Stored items
....................
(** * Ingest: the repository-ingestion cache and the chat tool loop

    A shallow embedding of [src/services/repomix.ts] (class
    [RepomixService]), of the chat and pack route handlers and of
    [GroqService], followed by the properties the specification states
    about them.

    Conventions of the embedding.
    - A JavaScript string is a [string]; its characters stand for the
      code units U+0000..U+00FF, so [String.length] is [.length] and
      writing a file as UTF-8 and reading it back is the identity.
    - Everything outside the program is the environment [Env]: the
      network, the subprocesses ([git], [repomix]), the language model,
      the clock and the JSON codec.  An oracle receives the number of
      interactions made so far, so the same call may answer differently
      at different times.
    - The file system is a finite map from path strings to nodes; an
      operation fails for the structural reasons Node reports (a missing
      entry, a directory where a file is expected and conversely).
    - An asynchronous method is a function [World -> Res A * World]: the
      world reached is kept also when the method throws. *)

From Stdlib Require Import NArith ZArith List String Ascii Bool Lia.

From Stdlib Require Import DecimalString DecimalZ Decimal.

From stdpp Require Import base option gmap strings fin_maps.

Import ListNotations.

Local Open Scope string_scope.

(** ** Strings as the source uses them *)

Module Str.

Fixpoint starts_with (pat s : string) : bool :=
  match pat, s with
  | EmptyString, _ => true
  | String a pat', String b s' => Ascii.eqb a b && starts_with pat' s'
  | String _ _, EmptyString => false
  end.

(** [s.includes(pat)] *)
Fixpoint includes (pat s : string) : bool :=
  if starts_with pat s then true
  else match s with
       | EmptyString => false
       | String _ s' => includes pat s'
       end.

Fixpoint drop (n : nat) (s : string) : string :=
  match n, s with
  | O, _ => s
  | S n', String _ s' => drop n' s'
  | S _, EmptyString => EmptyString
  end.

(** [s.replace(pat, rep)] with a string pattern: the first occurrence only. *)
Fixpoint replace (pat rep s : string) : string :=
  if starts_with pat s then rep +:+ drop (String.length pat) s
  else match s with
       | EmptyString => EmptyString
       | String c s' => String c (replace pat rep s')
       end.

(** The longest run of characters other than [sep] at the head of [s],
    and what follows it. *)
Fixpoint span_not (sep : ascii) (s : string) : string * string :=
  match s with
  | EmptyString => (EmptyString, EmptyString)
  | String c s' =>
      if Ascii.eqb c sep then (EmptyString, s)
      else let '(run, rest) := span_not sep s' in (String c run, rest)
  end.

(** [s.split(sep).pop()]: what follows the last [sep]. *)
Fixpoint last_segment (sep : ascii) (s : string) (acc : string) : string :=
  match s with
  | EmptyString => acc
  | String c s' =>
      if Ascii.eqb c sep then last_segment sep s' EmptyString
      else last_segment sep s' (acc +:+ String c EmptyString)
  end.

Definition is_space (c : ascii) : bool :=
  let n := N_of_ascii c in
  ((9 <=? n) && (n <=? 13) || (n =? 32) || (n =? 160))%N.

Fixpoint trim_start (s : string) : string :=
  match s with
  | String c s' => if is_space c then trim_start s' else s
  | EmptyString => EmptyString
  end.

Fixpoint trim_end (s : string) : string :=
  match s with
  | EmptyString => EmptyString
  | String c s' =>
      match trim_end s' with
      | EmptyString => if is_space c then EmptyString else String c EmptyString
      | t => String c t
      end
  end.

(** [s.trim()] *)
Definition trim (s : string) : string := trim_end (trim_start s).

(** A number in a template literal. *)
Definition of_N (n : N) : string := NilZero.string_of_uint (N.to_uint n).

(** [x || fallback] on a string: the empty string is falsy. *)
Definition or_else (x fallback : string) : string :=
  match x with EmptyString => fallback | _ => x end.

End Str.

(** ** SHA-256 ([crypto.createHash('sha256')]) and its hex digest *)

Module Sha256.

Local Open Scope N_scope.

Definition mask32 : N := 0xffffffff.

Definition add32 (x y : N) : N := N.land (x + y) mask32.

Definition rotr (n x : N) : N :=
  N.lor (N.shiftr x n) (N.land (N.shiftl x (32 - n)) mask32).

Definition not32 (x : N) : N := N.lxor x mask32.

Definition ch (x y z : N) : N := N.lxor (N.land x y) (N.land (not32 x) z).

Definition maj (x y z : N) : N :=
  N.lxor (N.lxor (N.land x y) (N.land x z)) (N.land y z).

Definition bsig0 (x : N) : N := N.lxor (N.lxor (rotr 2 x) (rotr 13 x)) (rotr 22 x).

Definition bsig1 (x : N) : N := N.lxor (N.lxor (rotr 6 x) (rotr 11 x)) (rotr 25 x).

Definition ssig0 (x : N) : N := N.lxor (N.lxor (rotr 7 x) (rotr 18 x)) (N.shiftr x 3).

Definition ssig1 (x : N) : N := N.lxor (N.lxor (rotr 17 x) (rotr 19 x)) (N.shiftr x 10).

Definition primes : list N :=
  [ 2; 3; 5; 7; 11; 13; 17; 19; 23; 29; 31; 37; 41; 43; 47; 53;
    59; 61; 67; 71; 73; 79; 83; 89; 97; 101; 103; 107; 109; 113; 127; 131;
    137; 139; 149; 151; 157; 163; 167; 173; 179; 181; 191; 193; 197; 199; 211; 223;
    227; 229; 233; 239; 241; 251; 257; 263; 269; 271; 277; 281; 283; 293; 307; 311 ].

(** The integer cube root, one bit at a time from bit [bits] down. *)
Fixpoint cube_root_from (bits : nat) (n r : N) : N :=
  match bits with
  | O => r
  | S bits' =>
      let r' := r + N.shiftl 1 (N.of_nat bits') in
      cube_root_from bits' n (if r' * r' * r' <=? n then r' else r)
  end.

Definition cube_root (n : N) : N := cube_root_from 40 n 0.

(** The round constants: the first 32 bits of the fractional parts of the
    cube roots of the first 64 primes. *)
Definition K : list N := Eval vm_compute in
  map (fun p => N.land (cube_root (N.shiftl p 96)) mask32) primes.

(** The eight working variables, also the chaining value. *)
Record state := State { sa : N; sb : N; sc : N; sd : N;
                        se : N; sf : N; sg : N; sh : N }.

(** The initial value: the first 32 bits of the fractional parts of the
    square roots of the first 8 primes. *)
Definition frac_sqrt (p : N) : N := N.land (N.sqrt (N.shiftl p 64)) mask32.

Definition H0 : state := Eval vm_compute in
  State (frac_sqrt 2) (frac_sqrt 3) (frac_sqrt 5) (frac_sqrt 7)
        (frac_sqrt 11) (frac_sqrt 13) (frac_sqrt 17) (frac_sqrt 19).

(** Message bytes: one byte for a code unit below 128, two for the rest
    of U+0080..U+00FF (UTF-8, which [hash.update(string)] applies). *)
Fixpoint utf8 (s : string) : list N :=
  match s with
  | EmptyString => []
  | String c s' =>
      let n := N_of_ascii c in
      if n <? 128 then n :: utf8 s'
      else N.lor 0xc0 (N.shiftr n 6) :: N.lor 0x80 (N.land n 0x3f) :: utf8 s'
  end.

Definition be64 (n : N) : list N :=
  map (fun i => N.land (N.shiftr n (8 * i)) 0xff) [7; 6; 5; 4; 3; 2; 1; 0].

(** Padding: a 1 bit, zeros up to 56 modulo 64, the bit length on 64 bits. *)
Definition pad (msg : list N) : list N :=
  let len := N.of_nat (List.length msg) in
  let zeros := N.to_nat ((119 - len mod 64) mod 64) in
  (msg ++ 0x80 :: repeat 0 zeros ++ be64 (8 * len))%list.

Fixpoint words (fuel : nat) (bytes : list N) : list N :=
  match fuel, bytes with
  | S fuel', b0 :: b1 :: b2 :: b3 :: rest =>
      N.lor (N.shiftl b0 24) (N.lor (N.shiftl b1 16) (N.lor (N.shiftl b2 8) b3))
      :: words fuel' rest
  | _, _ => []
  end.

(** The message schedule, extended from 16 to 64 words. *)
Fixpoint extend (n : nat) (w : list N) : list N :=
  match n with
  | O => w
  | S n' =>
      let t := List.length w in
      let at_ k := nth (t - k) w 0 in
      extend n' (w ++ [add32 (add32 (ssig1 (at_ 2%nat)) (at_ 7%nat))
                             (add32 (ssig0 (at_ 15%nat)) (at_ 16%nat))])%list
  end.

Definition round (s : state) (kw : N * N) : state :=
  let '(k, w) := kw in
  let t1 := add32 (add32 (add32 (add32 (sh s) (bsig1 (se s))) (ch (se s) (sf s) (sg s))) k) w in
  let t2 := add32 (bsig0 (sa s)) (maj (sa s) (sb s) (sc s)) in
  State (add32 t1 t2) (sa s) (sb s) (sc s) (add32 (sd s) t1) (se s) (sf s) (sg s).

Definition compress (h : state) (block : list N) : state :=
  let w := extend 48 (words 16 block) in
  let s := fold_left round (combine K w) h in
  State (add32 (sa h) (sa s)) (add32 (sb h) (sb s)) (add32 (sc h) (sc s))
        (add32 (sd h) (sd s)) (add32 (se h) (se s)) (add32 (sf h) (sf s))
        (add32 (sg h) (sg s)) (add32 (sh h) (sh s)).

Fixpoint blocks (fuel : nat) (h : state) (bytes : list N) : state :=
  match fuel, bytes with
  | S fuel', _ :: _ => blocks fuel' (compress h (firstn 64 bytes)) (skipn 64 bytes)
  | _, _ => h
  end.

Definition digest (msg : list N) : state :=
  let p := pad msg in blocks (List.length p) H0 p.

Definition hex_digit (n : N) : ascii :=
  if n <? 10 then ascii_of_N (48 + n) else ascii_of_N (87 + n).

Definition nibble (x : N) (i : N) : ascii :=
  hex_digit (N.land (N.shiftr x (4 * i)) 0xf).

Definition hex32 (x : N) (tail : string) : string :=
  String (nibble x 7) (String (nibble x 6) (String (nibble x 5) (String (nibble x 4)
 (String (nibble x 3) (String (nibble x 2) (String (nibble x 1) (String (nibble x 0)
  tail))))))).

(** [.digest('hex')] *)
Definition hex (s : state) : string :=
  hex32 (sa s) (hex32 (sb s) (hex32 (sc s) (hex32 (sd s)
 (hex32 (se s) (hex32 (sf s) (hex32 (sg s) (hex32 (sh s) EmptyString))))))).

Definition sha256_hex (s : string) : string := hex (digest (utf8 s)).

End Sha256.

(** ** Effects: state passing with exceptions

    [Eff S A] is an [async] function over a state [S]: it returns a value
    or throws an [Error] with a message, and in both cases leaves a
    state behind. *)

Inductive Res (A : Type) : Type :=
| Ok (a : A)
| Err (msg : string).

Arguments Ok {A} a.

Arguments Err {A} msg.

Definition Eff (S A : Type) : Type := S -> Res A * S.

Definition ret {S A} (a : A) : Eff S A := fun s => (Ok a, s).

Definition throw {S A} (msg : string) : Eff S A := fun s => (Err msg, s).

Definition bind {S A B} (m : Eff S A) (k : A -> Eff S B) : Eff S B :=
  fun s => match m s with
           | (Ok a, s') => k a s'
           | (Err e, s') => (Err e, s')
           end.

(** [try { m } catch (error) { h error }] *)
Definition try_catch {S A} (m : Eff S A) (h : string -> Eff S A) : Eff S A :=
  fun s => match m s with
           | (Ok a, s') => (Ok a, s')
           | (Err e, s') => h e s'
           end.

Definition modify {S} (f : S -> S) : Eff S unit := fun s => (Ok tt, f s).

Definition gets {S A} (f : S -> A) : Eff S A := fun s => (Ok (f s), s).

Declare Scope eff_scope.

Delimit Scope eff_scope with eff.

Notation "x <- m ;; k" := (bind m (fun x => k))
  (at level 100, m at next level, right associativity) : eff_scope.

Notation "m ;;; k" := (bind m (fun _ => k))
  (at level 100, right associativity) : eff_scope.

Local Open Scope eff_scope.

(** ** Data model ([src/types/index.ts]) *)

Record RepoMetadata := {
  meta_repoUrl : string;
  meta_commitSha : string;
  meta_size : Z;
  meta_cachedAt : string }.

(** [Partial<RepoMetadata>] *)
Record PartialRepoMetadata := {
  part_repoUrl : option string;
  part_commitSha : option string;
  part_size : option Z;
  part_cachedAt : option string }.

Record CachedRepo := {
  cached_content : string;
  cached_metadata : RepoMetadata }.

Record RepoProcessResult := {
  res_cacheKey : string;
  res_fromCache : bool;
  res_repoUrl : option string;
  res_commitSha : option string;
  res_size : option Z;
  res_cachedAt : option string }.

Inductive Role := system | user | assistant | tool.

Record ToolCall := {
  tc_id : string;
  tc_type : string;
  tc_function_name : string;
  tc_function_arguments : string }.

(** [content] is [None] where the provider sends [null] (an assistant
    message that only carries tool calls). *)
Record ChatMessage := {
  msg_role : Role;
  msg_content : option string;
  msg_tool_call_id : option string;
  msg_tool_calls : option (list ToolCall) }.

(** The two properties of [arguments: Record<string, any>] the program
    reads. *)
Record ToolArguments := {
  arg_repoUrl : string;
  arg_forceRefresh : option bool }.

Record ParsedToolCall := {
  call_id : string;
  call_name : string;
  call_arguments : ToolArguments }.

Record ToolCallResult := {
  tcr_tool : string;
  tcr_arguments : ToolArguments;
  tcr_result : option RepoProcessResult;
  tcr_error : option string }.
....................
Instructions to follow
Only the lines from the beginning of the entries through the line bearing "about them." should be returned, each exactly as written.

Solution to this exercise
(** * Ingest: the repository-ingestion cache and the chat tool loop

    A shallow embedding of [src/services/repomix.ts] (class
    [RepomixService]), of the chat and pack route handlers and of
    [GroqService], followed by the properties the specification states
    about them.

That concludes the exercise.